(* ===== verification/Crypto.v ===== *)
(** * Password hashing and session tokens: the interfaces the server calls

    The server calls two libraries: bcryptjs ([genSalt], [hash],
    [compare]) and jsonwebtoken ([sign], [verify]).  Each is an interface
    here, a class whose laws are what the controllers and the middleware
    rely on; the handlers' theorems are proved against the classes.  The
    laws are the libraries' documented behaviour, idealised where a real
    library is only computationally secure (no two secrets sign to the
    same token, a hash matches only the passwords that agree with its own
    on the 72 bytes bcrypt reads).  A reference instance of each, built
    on the field codec of [Codec.v], discharges the laws and lets the
    witnesses compute. *)

From S2P Require Import Prelude Codec.

(** ** bcrypt *)

(** bcrypt reads at most the first 72 bytes of a password. *)
Definition bcrypt_key (pw : string) : string := substring 0 72 pw.

Class Bcrypt : Type := {
  bcrypt_genSalt : Z -> nat -> string;          (** rounds, fresh randomness *)
  bcrypt_hash : string -> string -> string;     (** password, salt *)
  bcrypt_compare : string -> string -> bool;    (** password, stored hash *)
  bcrypt_compare_hash pw pw' salt :
    bcrypt_compare pw (bcrypt_hash pw' salt) = true <-> bcrypt_key pw = bcrypt_key pw';
  bcrypt_compare_sound pw h :
    bcrypt_compare pw h = true -> exists pw' salt, h = bcrypt_hash pw' salt /\ bcrypt_key pw = bcrypt_key pw';
  bcrypt_hash_nonempty pw salt : bcrypt_hash pw salt <> ""
}.

(** ** JSON Web Tokens *)

(** The payload the server signs: [{ id, username, role }]. *)
Record claims : Type := mk_claims { claim_id : Z; claim_username : string; claim_role : string }.

#[export] Instance claims_eq_dec : EqDecision claims.
Proof. solve_decision. Defined.

Inductive jwt_error : Type :=
| JwtMustBeProvided      (** the token is [undefined] or [""] *)
| JwtMalformed
| InvalidSignature
| TokenExpired
| SecretMissing.         (** [process.env.JWT_SECRET] is unset or empty *)

Class Jwt : Type := {
  jwt_sign : claims -> string -> Z -> Z -> string;        (** payload, secret, iat, exp *)
  jwt_verify : string -> string -> Z -> jwt_error + claims; (** token, secret, now *)
  jwt_verify_sign c k iat exp now :
    (now < exp)%Z -> jwt_verify (jwt_sign c k iat exp) k now = inr c;
  jwt_verify_expired c k iat exp now :
    (exp <= now)%Z -> jwt_verify (jwt_sign c k iat exp) k now = inl TokenExpired;
  jwt_verify_sound t k now c :
    jwt_verify t k now = inr c -> exists iat exp, t = jwt_sign c k iat exp /\ (now < exp)%Z;
  jwt_sign_inj c k i e c' k' i' e' :
    jwt_sign c k i e = jwt_sign c' k' i' e' -> c = c' /\ k = k' /\ i = i' /\ e = e';
  jwt_sign_no_space c k i e : has_char " " (jwt_sign c k i e) = false;
  jwt_sign_nonempty c k i e : jwt_sign c k i e <> ""
}.

(** [expiresIn: '30d'], in seconds. *)
Definition thirty_days : Z := 30 * 24 * 60 * 60.

Section JsonWebToken.
  Context `{Jwt}.

  (** [jwt.sign(payload, secret, { expiresIn: '30d' })] at time [now]:
      an unset or empty secret throws. *)
Definition sign_js (c : claims) (secret : option string) (now : Z) : jwt_error + string :=
    match secret with
    | Some k => if String.eqb k "" then inl SecretMissing else inr (jwt_sign c k now (now + thirty_days))
    | None => inl SecretMissing
    end.

  (** [jwt.verify(token, secret)] at time [now]: an absent or empty token
      is refused first, then an unset secret. *)
Definition verify_js (token : option string) (secret : option string) (now : Z)
    : jwt_error + claims :=
    match token with
    | None => inl JwtMustBeProvided
    | Some t =>
        if String.eqb t "" then inl JwtMustBeProvided
        else match secret with
             | Some k => if String.eqb k "" then inl SecretMissing else jwt_verify t k now
             | None => inl SecretMissing
             end
    end.

  (** A token verifies under at most one secret. *)
Lemma verify_other_secret c k k' iat exp now :
    k <> k' -> forall c', jwt_verify (jwt_sign c k iat exp) k' now <> inr c'.
  Proof.
    intros Hne c' Hv. apply jwt_verify_sound in Hv as (i & e & Heq & _).
    apply jwt_sign_inj in Heq as (_ & Hk & _). done.
  Qed.

  (** Only tokens the server signed with its secret verify. *)
Lemma verify_js_sound t k now c :
    verify_js (Some t) (Some k) now = inr c ->
    exists iat exp, t = jwt_sign c k iat exp /\ (now < exp)%Z.
  Proof.
    unfold verify_js. destruct (String.eqb t ""), (String.eqb k ""); try done.
    apply jwt_verify_sound.
  Qed.

  (** A token signed with the configured secret verifies until it expires. *)
Lemma verify_js_signed c k iat exp now :
  k <> "" -> (now < exp)%Z -> verify_js (Some (jwt_sign c k iat exp)) (Some k) now = inr c.
Proof.
  intros Hk Hnow. unfold verify_js.
  rewrite (proj2 (String.eqb_neq _ _) (jwt_sign_nonempty _ _ _ _)), (proj2 (String.eqb_neq _ _) Hk).
  by apply jwt_verify_sign.
Qed.

(** Round trip: a token issued at [iat] verifies to its payload until
      thirty days have passed, and is expired from then on. *)
Lemma sign_verify_js c k iat now :
    k <> "" -> sign_js c (Some k) iat = inr (jwt_sign c k iat (iat + thirty_days)) /\
    verify_js (Some (jwt_sign c k iat (iat + thirty_days))) (Some k) now =
      (if (now <? iat + thirty_days)%Z then inr c else inl TokenExpired).
  Proof.
    intros Hk. apply String.eqb_neq in Hk. unfold sign_js, verify_js. rewrite Hk. split; [done|].
    destruct (String.eqb_spec (jwt_sign c k iat (iat + thirty_days)) "") as [E|_];
      [by apply jwt_sign_nonempty in E|].
    destruct (Z.ltb_spec now (iat + thirty_days)).
    - by apply jwt_verify_sign.
    - apply jwt_verify_expired. lia.
  Qed.
End JsonWebToken.

Arguments sign_js : simpl never.
Arguments verify_js : simpl never.

(** ** Reference instances *)

Module Reference.

Definition salt_of (rounds : Z) (seed : nat) : string :=
    encode_fields ["2a"; z_to_string rounds; z_to_string (Z.of_nat seed)].

Definition hash (pw salt : string) : string := encode_fields [salt; bcrypt_key pw].

Definition compare (pw h : string) : bool :=
    match decode_fields 2 h with
    | Some [salt; _] => String.eqb h (hash pw salt)
    | _ => false
    end.

Lemma compare_hash pw pw' salt :
    compare pw (hash pw' salt) = true <-> bcrypt_key pw = bcrypt_key pw'.
  Proof.
    unfold compare. unfold hash at 1.
    rewrite (decode_encode [salt; bcrypt_key pw'] : decode_fields 2 _ = _).
    rewrite String.eqb_eq. unfold hash.
    split; [|by intros ->]. intros Heq. apply encode_fields_inj in Heq; [|done]. congruence.
  Qed.

Lemma compare_sound pw h :
    compare pw h = true -> exists pw' salt, h = hash pw' salt /\ bcrypt_key pw = bcrypt_key pw'.
  Proof.
    unfold compare. destruct (decode_fields 2 h) as [[|salt [|? []]]|]; try done.
    intros ->%String.eqb_eq. eauto.
  Qed.

Lemma hash_nonempty pw salt : hash pw salt <> "".
  Proof. apply encode_nonempty. Qed.

#[export] Instance bcrypt : Bcrypt :=
    {| bcrypt_genSalt := salt_of; bcrypt_hash := hash; bcrypt_compare := compare;
       bcrypt_compare_hash := compare_hash; bcrypt_compare_sound := compare_sound;
       bcrypt_hash_nonempty := hash_nonempty |}.

Definition sign (c : claims) (k : string) (iat exp : Z) : string :=
    encode_fields ["HS256"; z_to_string (claim_id c); claim_username c; claim_role c;
                   z_to_string iat; z_to_string exp; k].

Definition verify (t k : string) (now : Z) : jwt_error + claims :=
    match decode_fields 7 t with
    | Some [_; sid; u; r; siat; sexp; _] =>
        match z_of_string sid, z_of_string siat, z_of_string sexp with
        | Some id, Some iat, Some exp =>
            let c := mk_claims id u r in
            if String.eqb t (sign c k iat exp) then
              (if (now <? exp)%Z then inr c else inl TokenExpired)
            else inl InvalidSignature
        | _, _, _ => inl JwtMalformed
        end
    | _ => inl JwtMalformed
    end.

Lemma verify_sign_eq c k iat exp now :
    verify (sign c k iat exp) k now = if (now <? exp)%Z then inr c else inl TokenExpired.
  Proof.
    unfold verify. unfold sign at 1.
    rewrite (decode_encode [_; _; _; _; _; _; _] : decode_fields 7 _ = _).
    rewrite !z_of_to_string. destruct c. simpl. by rewrite String.eqb_refl.
  Qed.

Lemma verify_sign c k iat exp now : (now < exp)%Z -> verify (sign c k iat exp) k now = inr c.
  Proof. intros H. rewrite verify_sign_eq. by destruct (Z.ltb_spec now exp); [|lia]. Qed.

Lemma verify_expired c k iat exp now :
    (exp <= now)%Z -> verify (sign c k iat exp) k now = inl TokenExpired.
  Proof. intros H. rewrite verify_sign_eq. by destruct (Z.ltb_spec now exp); [lia|]. Qed.

Lemma verify_sound t k now c :
    verify t k now = inr c -> exists iat exp, t = sign c k iat exp /\ (now < exp)%Z.
  Proof.
    unfold verify.
    destruct (decode_fields 7 t) as [[|? [|? [|? [|? [|? [|? [|? [|]]]]]]]]|]; try done.
    repeat case_match; try done. intros [= <-].
    match goal with
    | Ht : String.eqb _ _ = true, Hn : Z.ltb _ _ = true |- _ =>
        apply String.eqb_eq in Ht; apply Z.ltb_lt in Hn; subst; eauto
    end.
  Qed.

Lemma sign_inj c k i e c' k' i' e' :
    sign c k i e = sign c' k' i' e' -> c = c' /\ k = k' /\ i = i' /\ e = e'.
  Proof.
    unfold sign. intros Heq. apply encode_fields_inj in Heq; [|done].
    destruct c, c'; simpl in Heq. injection Heq as Hid Hu Hr Hi He Hk.
    apply z_to_string_inj in Hid, Hi, He. subst. done.
  Qed.

Lemma sign_no_space c k i e : has_char " " (sign c k i e) = false.
  Proof. apply encode_no_space. Qed.

Lemma sign_nonempty c k i e : sign c k i e <> "".
  Proof. apply encode_nonempty. Qed.

#[export] Instance jwt : Jwt :=
    {| jwt_sign := sign; jwt_verify := verify; jwt_verify_sign := verify_sign;
       jwt_verify_expired := verify_expired; jwt_verify_sound := verify_sound;
       jwt_sign_inj := sign_inj; jwt_sign_no_space := sign_no_space;
       jwt_sign_nonempty := sign_nonempty |}.

End Reference.

(** ** Witness *)

Lemma sign_verify_js_witness :
  sign_js (H := Reference.jwt) (mk_claims 1 "alice" "user") (Some "s3cret") 1000 =
    inr (Reference.sign (mk_claims 1 "alice" "user") "s3cret" 1000 (1000 + thirty_days)) /\
  verify_js (H := Reference.jwt)
    (Some (Reference.sign (mk_claims 1 "alice" "user") "s3cret" 1000 (1000 + thirty_days))) (Some "s3cret")
    (1000 + thirty_days) = inl TokenExpired.
Proof.
  apply (sign_verify_js (H := Reference.jwt) (mk_claims 1 "alice" "user") "s3cret" 1000 (1000 + thirty_days)).
  discriminate.
Defined.
(* ===== verification/RegisterRace.v ===== *)
(** * Concurrent registrations (src/server/controllers/auth.js, [register])

    Node runs a request until its next [await] and may then run another
    request.  [register] is cut at its awaits into four segments: the
    validation and the existence query, salting and hashing, the INSERT,
    and the token and response.  Each segment runs inside the handler's
    [try], so an exception in any of them goes to [errorHandler] and ends
    the request.  A configuration holds the table, the shared
    configuration and, per request, its progress and its own response
    object; a step advances any one request by one segment. *)

From stdpp Require Import relations.
From S2P Require Import Prelude Json Validators Crypto UserStore Express AuthController AuthMiddleware Server Invariant.

(** Where a registration stands between two awaits. *)
Inductive reg_state : Type :=
| RStart (req : request)
| RChecked (v : registration)
| RSalted (v : registration) (salt : string)
| RHashed (v : registration) (hashed : string)
| RInserted (user : public_user)
| RDone.

Section Segments.
  Context `{Bcrypt} `{Jwt}.

  (** Run a segment inside the handler's [try]: an exception ends the
      request through [next], that is [errorHandler]. *)
Definition guarded (c : Handler reg_state) : Handler reg_state :=
    try_catch c (fun e => let* _ := errorHandler e in ret RDone).

  (** Lines 8-20: validation, the existence query, the 400. *)
Definition seg_check (req : request) : Handler reg_state :=
    guarded
      (let* v := parse_or_throw (validateRegistration (req_body req)) in
       let* userExists := query (q_user_by_email_or_username (reg_email v) (reg_username v)) in
       if (0 <? List.length userExists)%nat
       then let* _ := res_json 400 (error_body "User already exists") in ret RDone
       else ret (RChecked v)).

  (** Line 23: [await bcrypt.genSalt(10)]. *)
Definition seg_salt (v : registration) : Handler reg_state :=
    guarded (let* salt := genSalt 10 in ret (RSalted v salt)).

  (** Line 24: [await bcrypt.hash(password, salt)]. *)
Definition seg_hash (v : registration) (salt : string) : Handler reg_state :=
    guarded (ret (RHashed v (bcrypt_hash (reg_password v) salt))).

  (** Lines 27-30: the INSERT. *)
Definition seg_insert (v : registration) (hashed : string) : Handler reg_state :=
    guarded (let* user := query_insert (reg_username v) (reg_email v) hashed "user" in ret (RInserted user)).

  (** Lines 32-47: [jwt.sign] and the 201. *)
Definition seg_respond (user : public_user) : Handler reg_state :=
    guarded
      (let* token := sign_token (claims_of user) in
       let* _ := res_json 201 (user_json user token) in ret RDone).

Definition advance (st : reg_state) : Handler reg_state :=
    match st with
    | RStart req => seg_check req
    | RChecked v => seg_salt v
    | RSalted v salt => seg_hash v salt
    | RHashed v h => seg_insert v h
    | RInserted u => seg_respond u
    | RDone => ret RDone
    end.

#[global] Arguments seg_check : simpl never.
#[global] Arguments seg_salt : simpl never.
#[global] Arguments seg_hash : simpl never.
#[global] Arguments seg_insert : simpl never.
#[global] Arguments seg_respond : simpl never.

End Segments.

Ltac unfold_segments := unfold advance, seg_check, seg_salt, seg_hash, seg_insert, seg_respond, guarded.
Ltac run_segment := unfold_segments;
  unfold try_catch, bind, ret, parse_or_throw, lift, query, query_insert, genSalt, sign_token.

(** How many segments a request has left. *)
Definition rank (st : reg_state) : nat :=
  match st with
  | RStart _ => 5 | RChecked _ => 4 | RSalted _ _ => 3 | RHashed _ _ => 2 | RInserted _ => 1 | RDone => 0
  end.


(** ** Interleaving *)

(** The server's state between two segments: the table, the shared
    configuration, bcrypt's randomness, and every pending request with
    its own response object. *)
Record config : Type := mk_cfg {
  c_db : db; c_secret : option string; c_now : Z; c_seed : nat;
  c_reqs : list (reg_state * response) }.

Definition world_of (c : config) (r : response) : world :=
  mk_world (c_db c) r (c_secret c) (c_now c) (c_seed c).

Definition active (st : reg_state) : bool := match st with RDone => false | _ => true end.

Section Interleaving.
  Context `{Bcrypt} `{Jwt}.

  (** Run one segment of request [i].  An exception escaping [next]
      (the error handler itself throwing) also ends the request. *)
Definition step_req (i : nat) (c : config) : option config :=
    match c_reqs c !! i with
    | Some (st, r) =>
        if active st then
          let '(o, w') := advance st (world_of c r) in
          let st' := match o with inl _ => RDone | inr s => s end in
          Some (mk_cfg (w_db w') (c_secret c) (c_now c) (w_seed w') (<[i := (st', w_res w')]> (c_reqs c)))
        else None
    | None => None
    end.

Inductive cstep : config -> config -> Prop :=
| cstep_intro i c c' : step_req i c = Some c' -> cstep c c'.

  (** A schedule: which request runs its next segment, in order. *)
Fixpoint run_schedule (sched : list nat) (c : config) : option config :=
    match sched with
    | [] => Some c
    | i :: rest => c' ← step_req i c; run_schedule rest c'
    end.
End Interleaving.

(** Requests that start together on a fresh response each. *)
Definition concurrent (d : db) (secret : option string) (now : Z) (seed : nat) (reqs : list request) : config :=
  mk_cfg d secret now seed ((fun r => (RStart r, fresh_response)) <$> reqs).

Definition total_rank (c : config) : nat := sum_list ((fun p => rank p.1) <$> c_reqs c).

(** ** Every interleaving ends, and keeps the table's invariant *)

Lemma sum_list_insert {A} (f : A -> nat) (l : list A) i x y :
  l !! i = Some x -> sum_list (f <$> <[i := y]> l) + f x = sum_list (f <$> l) + f y.
Proof.
  revert i. induction l as [|a l IH]; intros [|i] Hi; simplify_eq/=; [lia|].
  specialize (IH i Hi). lia.
Qed.

Section Progress.
  Context `{Bcrypt} `{Jwt}.

Lemma advance_rank st w s w' : active st = true -> advance st w = (inr s, w') -> rank s < rank st.
  Proof.
    intros Ha. destruct st; simpl in Ha; try discriminate; run_segment;
      repeat (case_match; simplify_eq/=); intros; simplify_eq/=; lia.
  Qed.

Lemma step_req_rank i c c' : step_req i c = Some c' -> total_rank c' < total_rank c.
  Proof.
    unfold step_req, total_rank. destruct (c_reqs c !! i) as [[st r]|] eqn:E; [|done].
    destruct (active st) eqn:Ha; [|done].
    destruct (advance st (world_of c r)) as [o w'] eqn:Ea. intros [= <-]. simpl.
    pose proof (sum_list_insert (fun p : reg_state * response => rank p.1) _ _ _
                  (match o with inl _ => RDone | inr s => s end, w_res w') E) as Hs.
    simpl in Hs. destruct o as [e|s]; [destruct st; simpl in *; lia|].
    pose proof (advance_rank st _ s w' Ha Ea). lia.
  Qed.

(** A segment run on an unsent response either leaves the request pending
    with nothing sent or ends it with its answer sent; it never lets an
    exception escape, since the error handler answers on that response. *)
Lemma advance_answers st w o w' :
    active st = true -> headersSent (w_res w) = false -> advance st w = (o, w') ->
    exists s, o = inr s /\ active s = negb (headersSent (w_res w')).
  Proof.
    intros Ha Hs. destruct st; simpl in Ha; try discriminate; run_segment; unfold errorHandler, res_json;
      repeat (case_match; simplify_eq/=); intros; simplify_eq/=; eauto; try congruence;
      (eexists; split; [reflexivity|]; simpl; subst; simpl in *; by rewrite ?Hs).
  Qed.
++++++++++++++++++++
__Prompt__. In the entries above, the lines from the one bearing "v => seg_salt v" up to and including the one bearing "#[global] Arguments seg_salt : simpl never." should be transcribed exactly; no other line is wanted.

__Problem solution__.
    | RChecked v => seg_salt v
    | RSalted v salt => seg_hash v salt
    | RHashed v h => seg_insert v h
    | RInserted u => seg_respond u
    | RDone => ret RDone
    end.

#[global] Arguments seg_check : simpl never.
#[global] Arguments seg_salt : simpl never.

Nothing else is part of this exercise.